Survey shows inflation remains top urgent concern of Filipinos
PHOTO FROM UNSPLASH
The need to control inflation continued to be the leading urgent national concern of Filipino adults, with 59 percent saying the national administration should take immediate steps to address rising prices, according to the 1st Quarter 2026 “Ulat ng Bayan” survey by Pulse Asia Research.
The survey results released on Monday, March 16 showed that inflation emerged as the top first- and second-mentioned urgent concern, cited by 26 percent and 23 percent of respondents, respectively.
This was followed by graft and corruption in government (47 percent) and workers’ pay (36 percent).
Other concerns included reducing poverty (21 percent), creating more jobs (21 percent), fighting illegal drugs (21 percent), and addressing criminality (17 percent).
Issues such as assisting farmers (14 percent), enforcing the rule of law (11 percent), addressing hunger (10 percent), environmental protection (9 percent), and promoting peace (9 percent) were cited by smaller shares of the population.
The least cited concerns were responding to calamity-hit areas (8 percent), reducing taxes (7 percent), helping small entrepreneurs (5 percent), protecting overseas Filipino workers (3 percent), defending national territorial integrity (2 percent), and preparing for terrorist threats (1 percent).
Across regions and socioeconomic classes, only inflation and corruption consistently received majority concern.
Inflation was cited by 53 percent of respondents in the Visayas, 62 percent in the rest of Luzon and Mindanao, and 57 percent to 63 percent across all classes.
Graft and corruption in government also drew high attention, particularly in the rest of Luzon (58 percent) and among Class ABC respondents (64 percent).
Pulse Asia noted that year-on-year comparisons show that public concern over corruption in government rose by 19 percentage points from March 2025 to March 2026.
Conversely, urgency for issues such as helping small entrepreneurs, reducing poverty, promoting peace, controlling inflation, and fighting criminality declined.
Changes were also noted in regional and class-specific responses, including a sharp rise in concern for illegal drugs and farmer assistance in Mindanao, and a decline in concern over workers’ pay and corruption in certain areas.
The survey also assessed public approval of the national administration’s performance across 18 key issues.

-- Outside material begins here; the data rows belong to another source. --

(* ================================================================== *)
(** * The program, run on a scripted guest

    The guest plays the engine for the three statements of [main]: a
    memory of 128 bytes, strings allocated at 0, the result envelope at
    100, the text of a column at 112. *)

Example main_prints_three_users :
  let slot status aux size tail :=
    zeros 100 ++ envelope status aux size ++ tail in
  let call_text t :=
    [replyMem [] (slot 0 0 0 (t ++ zeros (16 - List.length t)));
     reply [112]; reply [len t]] in
  let row i (t : string) := [reply [100]; reply [i]] ++ call_text (str t) in
  let script :=
    (* newSqlModule: two strings, open, the envelope with handle 1 *)
    [reply [0]; reply [0]; replyMem [] (slot 0 1 0 (zeros 16)); reply [100]]
    (* CREATE TABLE, INSERT: string, exec, envelope with status 0 *)
    ++ [reply [0]; replyMem [] (slot 0 0 0 (zeros 16)); reply [100]]
    ++ [reply [0]; replyMem [] (slot 0 0 0 (zeros 16)); reply [100]]
    (* SELECT: string, prepare, the envelope with statement 9, the rows *)
    ++ [reply [0]; replyMem [] (slot 0 9 0 (zeros 16)); reply [100]]
    ++ row 0 "go"%string ++ row 1 "zig"%string ++ row 2 "whatever"%string
    ++ [reply [101]] in
  exists w',
    main (RT := scripted allExports) 4 (boot (zeros 128) script) =
    Ok [mkUser 0 (str "go"); mkUser 1 (str "zig"); mkUser 2 (str "whatever")]
       w' /\
    dbHandle (self w') = 1.
Proof.
  intros slot call_text row script. eexists. split.
  - vm_compute. reflexivity.
  - reflexivity.
Qed.
(* ===== verification/Float64.v ===== *)
(** * IEEE-754 binary64, as the pool's Rust code uses [f64]

    The executable specification floats of the Standard Library
    ([SpecFloat]) at precision 53 and exponent bound 1024, with the
    operations the modelled code calls: arithmetic with round-to-nearest-even,
    comparisons, [floor], [ceil], [min], [is_finite] and the saturating
    [as] casts. *)

From S2P Require Import Prelude.
From Stdlib Require Import SpecFloat.

Abbreviation f64 := spec_float.

Definition f64_mul : f64 → f64 → f64 := SFmul 53 1024.
Definition f64_div : f64 → f64 → f64 := SFdiv 53 1024.
Definition f64_add : f64 → f64 → f64 := SFadd 53 1024.
Definition f64_lt (x y : f64) : bool := SFltb x y.
Definition f64_le (x y : f64) : bool := SFleb x y.
Definition f64_eq (x y : f64) : bool := SFeqb x y.
Definition f64_zero : f64 := S754_zero false.

(** [z as f64] for an integer [z]. *)
Definition f64_of_Z (z : Z) : f64 := binary_normalize 53 1024 z 0 false.

Definition f64_is_finite (x : f64) : bool :=
  match x with S754_zero _ | S754_finite _ _ _ => true | _ => false end.

(** The signed mantissa. *)
Definition signed (s : bool) (m : positive) : Z := if s then Z.neg m else Z.pos m.

Definition f64_floor (x : f64) : f64 :=
  match x with
  | S754_finite s m e =>
      if 0 <=? e then x else binary_normalize 53 1024 (Z.shiftl (signed s m) e) 0 s
  | _ => x
  end.

Definition f64_ceil (x : f64) : f64 :=
  match x with
  | S754_finite s m e =>
      if 0 <=? e then x else binary_normalize 53 1024 (- Z.shiftl (- signed s m) e) 0 s
  | _ => x
  end.

(** [f64::min]: the other operand when one is NaN. *)
Definition f64_min (x y : f64) : f64 :=
  match x, y with
  | S754_nan, _ => y
  | _, S754_nan => x
  | _, _ => if f64_lt y x then y else x
  end.

(** [x as iN]: truncation toward zero, saturating, NaN to 0. *)
Definition f64_as_int (lo hi : Z) (x : f64) : Z :=
  match x with
  | S754_nan => 0
  | S754_zero _ => 0
  | S754_infinity s => if s then lo else hi
  | S754_finite s m e =>
      let a := Z.shiftl (Z.pos m) e in
      Z.max lo (Z.min (if s then - a else a) hi)
  end.
Definition f64_as_i64 : f64 → Z := f64_as_int i64_min i64_max.
Definition f64_as_u64 : f64 → Z := f64_as_int 0 u64_max.

(** [ShareDifficulty] of crates/katpool-domain/src/difficulty.rs: a
    difficulty is finite and strictly positive. *)
Inductive DifficultyError := NotFinite | NonPositive.

Definition ShareDifficulty_new (d : f64) : result DifficultyError f64 :=
  if negb (f64_is_finite d) then Err NotFinite
  else if f64_le d f64_zero then Err NonPositive
  else Ok d.

(** ** Facts *)

Lemma f64_as_int_range lo hi x : lo ≤ 0 ≤ hi → lo ≤ f64_as_int lo hi x ≤ hi.
Proof. unfold f64_as_int. intros. destruct x as [s|s| |s m e]; try destruct s; lia. Qed.

Lemma shiftl_nonneg m e : 0 ≤ Z.shiftl (Z.pos m) e.
Proof. apply Z.shiftl_nonneg. lia. Qed.

Lemma f64_as_i64_pos x : f64_le x f64_zero = false → 0 ≤ f64_as_i64 x.
Proof.
  unfold f64_as_i64, f64_as_int, f64_le, SFleb, f64_zero.
  destruct x as [s|s| |s m e]; simpl; try destruct s; simpl; try done; try mlia.
  pose proof (shiftl_nonneg m e). mlia.
Qed.

(** The difficulties that pass are exactly the positive finite ones. *)
Lemma ShareDifficulty_new_Ok d :
  ShareDifficulty_new d = Ok d ↔ ∃ m e, d = S754_finite false m e.
Proof.
  unfold ShareDifficulty_new, f64_le, SFleb, f64_zero.
  destruct d as [s|s| |s m e]; simpl; try destruct s; simpl; naive_solver.
Qed.
(* ===== verification/Fee.v ===== *)
(** * Network fee policy: crates/katpool-storagemass/src/fee.rs *)

From S2P Require Import Prelude Float64 Mass.
From Stdlib Require Import SpecFloat.

Definition MIN_RELAY_TX_FEE_SOMPI_PER_KG : Z := 100000.
Definition DUST_INPUT_SERIALIZED_SIZE : Z := 148.

Record FeeRate := {
  feerate_sompi_per_gram : f64;
  min_relay_sompi_per_kg : Z;
}.

Definition FeeRate_ZERO : FeeRate :=
  {| feerate_sompi_per_gram := f64_zero; min_relay_sompi_per_kg := 0 |}.

Definition from_feerate (feerate : f64) : FeeRate :=
  {| feerate_sompi_per_gram :=
       if f64_is_finite feerate && f64_lt f64_zero feerate then feerate else f64_zero;
     min_relay_sompi_per_kg := MIN_RELAY_TX_FEE_SOMPI_PER_KG |}.

Definition reserves_fee (fr : FeeRate) : bool :=
  f64_lt f64_zero (feerate_sompi_per_gram fr) || (0 <? min_relay_sompi_per_kg fr).

Definition minimum_relay_fee (fr : FeeRate) (compute : Z) : Z :=
  let fee := u64_saturating_mul compute (min_relay_sompi_per_kg fr) `div` 1000 in
  if fee =? 0 then min_relay_sompi_per_kg fr else fee.

Definition fee_for (fr : FeeRate) (m : TxMass) : Z :=
  let scaled := f64_mul (feerate_sompi_per_gram fr) (f64_of_Z (effective m)) in
  let estimate :=
    if f64_is_finite scaled && f64_lt f64_zero scaled
    then f64_as_u64 (f64_min (f64_ceil scaled) (f64_of_Z u64_max))
    else 0 in
  Z.max estimate (minimum_relay_fee fr (compute_mass m)).

(** The fee the planner reserves: [fee_for] when the policy reserves one, else 0. *)
Definition reserved_fee (fr : FeeRate) (m : TxMass) : Z :=
  if reserves_fee fr then fee_for fr m else 0.

Definition is_change_dust {Script} `{!MassCalculator Script}
    (value_sompi : Z) (change_script : Script) : bool :=
  let output := {| value := value_sompi; out_script := change_script |} in
  let serialized :=
    u64_saturating_add (transaction_output_estimated_serialized_size output)
      DUST_INPUT_SERIALIZED_SIZE in
  let lhs := Z.min (value_sompi * 1000) u128_max `div` (3 * serialized) in
  lhs <? MIN_RELAY_TX_FEE_SOMPI_PER_KG.

(** ** Facts *)

Lemma minimum_relay_fee_nonneg fr c :
  0 ≤ min_relay_sompi_per_kg fr → 0 ≤ c → 0 ≤ minimum_relay_fee fr c.
Proof.
  unfold minimum_relay_fee, u64_saturating_mul, u64_max. intros. case_bool; [done|].
  apply Z.div_pos; nia.
Qed.

Lemma fee_for_ge_relay fr m : minimum_relay_fee fr (compute_mass m) ≤ fee_for fr m.
Proof. unfold fee_for. lia. Qed.

Lemma fee_for_nonneg fr m : 0 ≤ fee_for fr m.
Proof.
  unfold fee_for. case_bool; [|lia].
  match goal with |- context [f64_as_u64 ?x] =>
    pose proof (f64_as_int_range 0 u64_max x ltac:(mlia)) end.
  unfold f64_as_u64. lia.
Qed.

Lemma reserved_fee_nonneg fr m : 0 ≤ reserved_fee fr m.
Proof. unfold reserved_fee. case_bool; [apply fee_for_nonneg|lia]. Qed.

Lemma from_feerate_reserves r : reserves_fee (from_feerate r) = true.
Proof. unfold reserves_fee. simpl. by rewrite orb_true_r. Qed.

(** A zero fee-rate never yields a positive finite estimate. *)
Lemma zero_rate_no_estimate x :
  f64_is_finite (f64_mul f64_zero x) && f64_lt f64_zero (f64_mul f64_zero x) = false.
Proof. unfold f64_zero, f64_mul. destruct x as [s|s| |s p e]; by try destruct s. Qed.

Lemma fee_for_zero_rate fr m : feerate_sompi_per_gram fr = f64_zero →
  0 ≤ min_relay_sompi_per_kg fr → 0 ≤ compute_mass m →
  fee_for fr m = minimum_relay_fee fr (compute_mass m).
Proof.
  intros Hr Hk Hc. unfold fee_for. rewrite Hr, zero_rate_no_estimate.
  pose proof (minimum_relay_fee_nonneg fr _ Hk Hc). lia.
Qed.

Lemma zero_policy m : 0 ≤ compute_mass m →
  reserves_fee FeeRate_ZERO = false ∧ fee_for FeeRate_ZERO m = 0.
Proof.
  intros Hc. split; [done|]. rewrite fee_for_zero_rate by done.
  unfold minimum_relay_fee, u64_saturating_mul. cbn [FeeRate_ZERO min_relay_sompi_per_kg].
  by rewrite Z.mul_0_r.
Qed.

(** The relay floor of a live policy: [max(1 kg price, compute * 100)]. *)
Lemma minimum_relay_fee_live r c : 0 ≤ c → c * 100000 ≤ u64_max →
  minimum_relay_fee (from_feerate r) c = if c =? 0 then 100000 else c * 100.
Proof.
  intros Hc Hm. unfold minimum_relay_fee, u64_saturating_mul; simpl.
  unfold MIN_RELAY_TX_FEE_SOMPI_PER_KG. rewrite Z.min_l by lia.
  replace (c * 100000) with (c * 100 * 1000) by lia. rewrite Z.div_mul by lia.
  destruct (Z.eqb_spec (c * 100) 0), (Z.eqb_spec c 0); lia.
Qed.

(** A rate the node reports as NaN, infinite, zero or negative is the relay floor. *)
Lemma from_feerate_bad r m :
  f64_is_finite r && f64_lt f64_zero r = false → 0 ≤ compute_mass m →
  fee_for (from_feerate r) m = minimum_relay_fee (from_feerate r) (compute_mass m).
Proof.
  intros Hr Hc. apply fee_for_zero_rate; [|done..]. simpl. by rewrite Hr.
Qed.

Only the protection of overseas Filipino workers received majority approval at 53 percent, despite being considered urgent by just 3% percent of adults.
By contrast, the administration faced majority disapproval for controlling inflation (73 percent), fighting corruption (67 percent), addressing illegal drugs (68 percent), and reducing poverty (53 percent), which remain high-priority issues for the public.
Other issues drew mixed or near-even ratings.
Approval ratings for defending national territorial integrity stood at 41 percent, disaster response at 46 percent, and handling terrorist threats was evenly split at 37 percent approval versus 38 percent disapproval.
Pluralities or majorities expressed disapproval toward the administration’s efforts on increasing workers’ pay (45 percent), creating more jobs (40 percent), addressing hunger (45 percent), protecting the environment (42 percent), and fighting criminality (46 percent).
From December 2025 to March 2026, the survey noted several shifts in perception.
Approval increased on issues such as rule of law (+5 percentage points), hunger (+6), inflation (+7), agricultural assistance (+7), peace (+10), jobs (+10), criminality (+12), and workers’ pay (+13).
Meanwhile, disapproval rose for OFW welfare (+5), rule of law (+5), poverty (+5), disaster response (+8), corruption (+14), and environmental protection (+18).
The nationwide survey was conducted from Feb. 27 to March 2, through face-to-face interviews with 1,200 adults aged 18 and above.
It has a ±2.8 percent error margin at the 95 percent confidence level.
Subnational estimates for Metro Manila, the rest of Luzon, Visayas, and Mindanao have ±5.7 percent error margins at the same confidence level.
Pulse Asia said its Ulat ng Bayan surveys are conducted independently and are not commissioned by any single party.